Pandemi sürecinde ya da her koşulda kapitalist sistem içinde kalındığı sürece doğal olarak sosyal desteklerden yararlanılacak, hatta onların geliştirilmesine çalışılmalıdır. Ancak, atılacak her adımın, içinde bulunulan zorluk ne olursa olsun, sol araçlardan çok kapitalist araçlara yöneliş biçiminde olmamasına özel özen gösterilmelidir. Geçici bir süre için kabul edilebilecek reformist politikaların dahi mutlaka sol araçlar dokusunda olmasına, sağ eğilimlere kesinlikle ödün verilmemesine özen gösterilmelidir. Temel vatandaşlık geliri gibi, sol yönelimli araçları dışlayan ve sağ ideolojilere yönelik politikalara tüm albenilerine rağmen prim verilmemelidir.

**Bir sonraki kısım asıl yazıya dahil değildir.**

(** * draw.py: SVG flattening and viewport mapping

    A shallow embedding of [src/quockhanh2025/draw.py].

    Numbers.  A finite Python float is a rational [Q].  The formulas of
    the program (matrices, bounds, margins, window size) are read in
    exact arithmetic, without rounding.  Where rounding or overflow
    decides what the program does, it is read in binary64 arithmetic
    ([float64], [round64]): the quotient whose ceiling is the sample
    count of l.138, and the spans and the aspect ratio of l.219-240.
    The infinite sentinels [float('inf')] and [float('-inf')] used by
    the bounds loops are modelled by the type [ext].  Integers returned
    by [ceil] and by the window queries are [Z].

    Outside the finite reading: [py_float] follows the decimal grammar
    of [float] and gives a literal its exact value.  [float] itself is
    [float_of_string]: it also takes the spellings [inf], [infinity] and
    [nan], and turns a literal beyond the range of a double into an
    infinity.  Those values are not followed through [_to_float], the
    viewBox and [parse_transform], which are read on finite numbers;
    [math.cos] and [math.sin] are total here and raise [ValueError] on
    an infinity there.

    Text.  Strings are Rocq [string]s of ASCII characters; the character
    classes of [re] ([\w], [\s], [\d]) and of [str.split]/[str.strip] are
    those of Python restricted to codes below 128.

    Errors.  A Python exception is a value [Raise e] of the type
    [result]. *)

From Stdlib Require Import QArith Qround Qpower Qminmax Lqa ZArith Lia Bool List.
From Stdlib Require Import Ascii String.
From stdpp Require Import base option gmap strings.
Import ListNotations.

Local Open Scope string_scope.
Local Open Scope Q_scope.

(** ** Exceptions *)

Inductive exn : Type :=
| ValueError
| ZeroDivisionError
| IndexError
| OverflowError.

Inductive result (A : Type) : Type :=
| Ok (a : A)
| Raise (e : exn).

Arguments Ok {A} a.
Arguments Raise {A} e.

Definition bind {A B : Type} (r : result A) (k : A -> result B) : result B :=
  match r with
  | Ok a => k a
  | Raise e => Raise e
  end.

Notation "'do' x <- r ; k" := (bind r (fun x => k))
  (at level 10, x name, r at level 100, k at level 200).

(** [[f(x) for x in l]] with a body that may raise. *)
Fixpoint map_result {A B : Type} (f : A -> result B) (l : list A) : result (list B) :=
  match l with
  | [] => Ok []
  | x :: l' => do y <- f x; do ys <- map_result f l'; Ok (y :: ys)
  end.

(** [try: r except Exception: default]. *)
Definition try_except {A : Type} (r : result A) (default : A) : A :=
  match r with
  | Ok a => a
  | Raise _ => default
  end.

(** ** Characters and the string methods the program calls *)

Definition code (c : ascii) : N := N_of_ascii c.

Definition in_range (lo hi : N) (c : ascii) : bool :=
  (lo <=? code c)%N && (code c <=? hi)%N.

(** [\d] *)
Definition is_digit (c : ascii) : bool := in_range 48 57 c.

(** [\w] : letters, digits and the underscore. *)
Definition is_word (c : ascii) : bool :=
  is_digit c || in_range 65 90 c || in_range 97 122 c || (code c =? 95)%N.

(** [\s], and the separators of [str.split()] and [str.strip()]. *)
Definition is_space (c : ascii) : bool :=
  in_range 9 13 c || in_range 28 31 c || (code c =? 32)%N.

(** The white space that [float] itself skips around a number. *)
Definition is_float_space (c : ascii) : bool :=
  in_range 9 13 c || (code c =? 32)%N.

Definition is_sign (c : ascii) : bool :=
  (code c =? 43)%N || (code c =? 45)%N.

Definition is_e (c : ascii) : bool :=
  (code c =? 101)%N || (code c =? 69)%N.

Definition is_char (k : N) (c : ascii) : bool := (code c =? k)%N.

Definition lparen : N := 40.
Definition rparen : N := 41.
Definition comma : N := 44.
Definition dot : N := 46.
Definition colon : N := 58.
Definition semicolon : N := 59.
Definition underscore : N := 95.

Definition is_empty (s : string) : bool :=
  match s with
  | EmptyString => true
  | String _ _ => false
  end.

Definition snoc (s : string) (c : ascii) : string :=
  s ++ String c EmptyString.

(** The longest prefix of [s] whose characters satisfy [p], and the rest. *)
Fixpoint span (p : ascii -> bool) (s : string) : string * string :=
  match s with
  | EmptyString => (EmptyString, EmptyString)
  | String c s' =>
      if p c then let '(a, r) := span p s' in (String c a, r)
      else (EmptyString, s)
  end.

(** Whether every character of [s] satisfies [p]. *)
Fixpoint string_all (p : ascii -> bool) (s : string) : bool :=
  match s with
  | EmptyString => true
  | String c s' => p c && string_all p s'
  end.

(** [s.lower()] *)
Definition lower_char (c : ascii) : ascii :=
  if in_range 65 90 c then ascii_of_N (code c + 32) else c.

Fixpoint lower (s : string) : string :=
  match s with
  | EmptyString => EmptyString
  | String c s' => String (lower_char c) (lower s')
  end.

(** Removal of the leading and trailing characters that satisfy [p]. *)
Fixpoint lstrip_by (p : ascii -> bool) (s : string) : string :=
  match s with
  | EmptyString => EmptyString
  | String c s' => if p c then lstrip_by p s' else s
  end.

Fixpoint rstrip_by (p : ascii -> bool) (s : string) : string :=
  match s with
  | EmptyString => EmptyString
  | String c s' =>
      let r := rstrip_by p s' in
      if is_empty r && p c then EmptyString else String c r
  end.

(** [s.strip()] *)
Definition strip (s : string) : string := rstrip_by is_space (lstrip_by is_space s).

(** [s.replace(',', ' ')] *)
Fixpoint replace_comma (s : string) : string :=
  match s with
  | EmptyString => EmptyString
  | String c s' =>
      String (if is_char comma c then " "%char else c) (replace_comma s')
  end.

(** [s.replace('px', '')] : occurrences are removed from left to right,
    without overlap. *)
Fixpoint remove_px (s : string) : string :=
  match s with
  | EmptyString => EmptyString
  | String c s1 =>
      match s1 with
      | String c' s2 =>
          if is_char 112 c && is_char 120 c' then remove_px s2
          else String c (remove_px s1)
      | EmptyString => s
      end
  end.

(** [s.split()] : the maximal runs of non-space characters. *)
Fixpoint split_ws_from (cur : string) (s : string) : list string :=
  match s with
  | EmptyString => if is_empty cur then [] else [cur]
  | String c s' =>
      if is_space c
      then (if is_empty cur then split_ws_from EmptyString s'
            else cur :: split_ws_from EmptyString s')
      else split_ws_from (snoc cur c) s'
  end.

Definition split_ws (s : string) : list string := split_ws_from EmptyString s.

(** [s.split(sep)] for a one-character separator: empty fields are kept. *)
Fixpoint split_on_from (sep : N) (cur : string) (s : string) : list string :=
  match s with
  | EmptyString => [cur]
  | String c s' =>
      if is_char sep c then cur :: split_on_from sep EmptyString s'
      else split_on_from sep (snoc cur c) s'
  end.

Definition split_on (sep : N) (s : string) : list string :=
  split_on_from sep EmptyString s.

(** [sep in s] and [s.split(sep, 1)] for a separator that occurs. *)
Fixpoint contains_char (sep : N) (s : string) : bool :=
  match s with
  | EmptyString => false
  | String c s' => is_char sep c || contains_char sep s'
  end.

Temel Vatandaşlık Geliri tartışılırken, her şeyden önce şu soru sorulmalıdır: Devletin eğitim, sağlık, genel sigorta vb temel kamusal refah harcamalarının devamı koşuluyla mı TVG uygulanacak, yoksa tüm kamusal hizmetler piyasaya terk edilip vatandaşlara belli miktarda para verilerek, bu para ile sınırlı olarak ihtiyaçlarını gidermesi mi telkin edilecektir?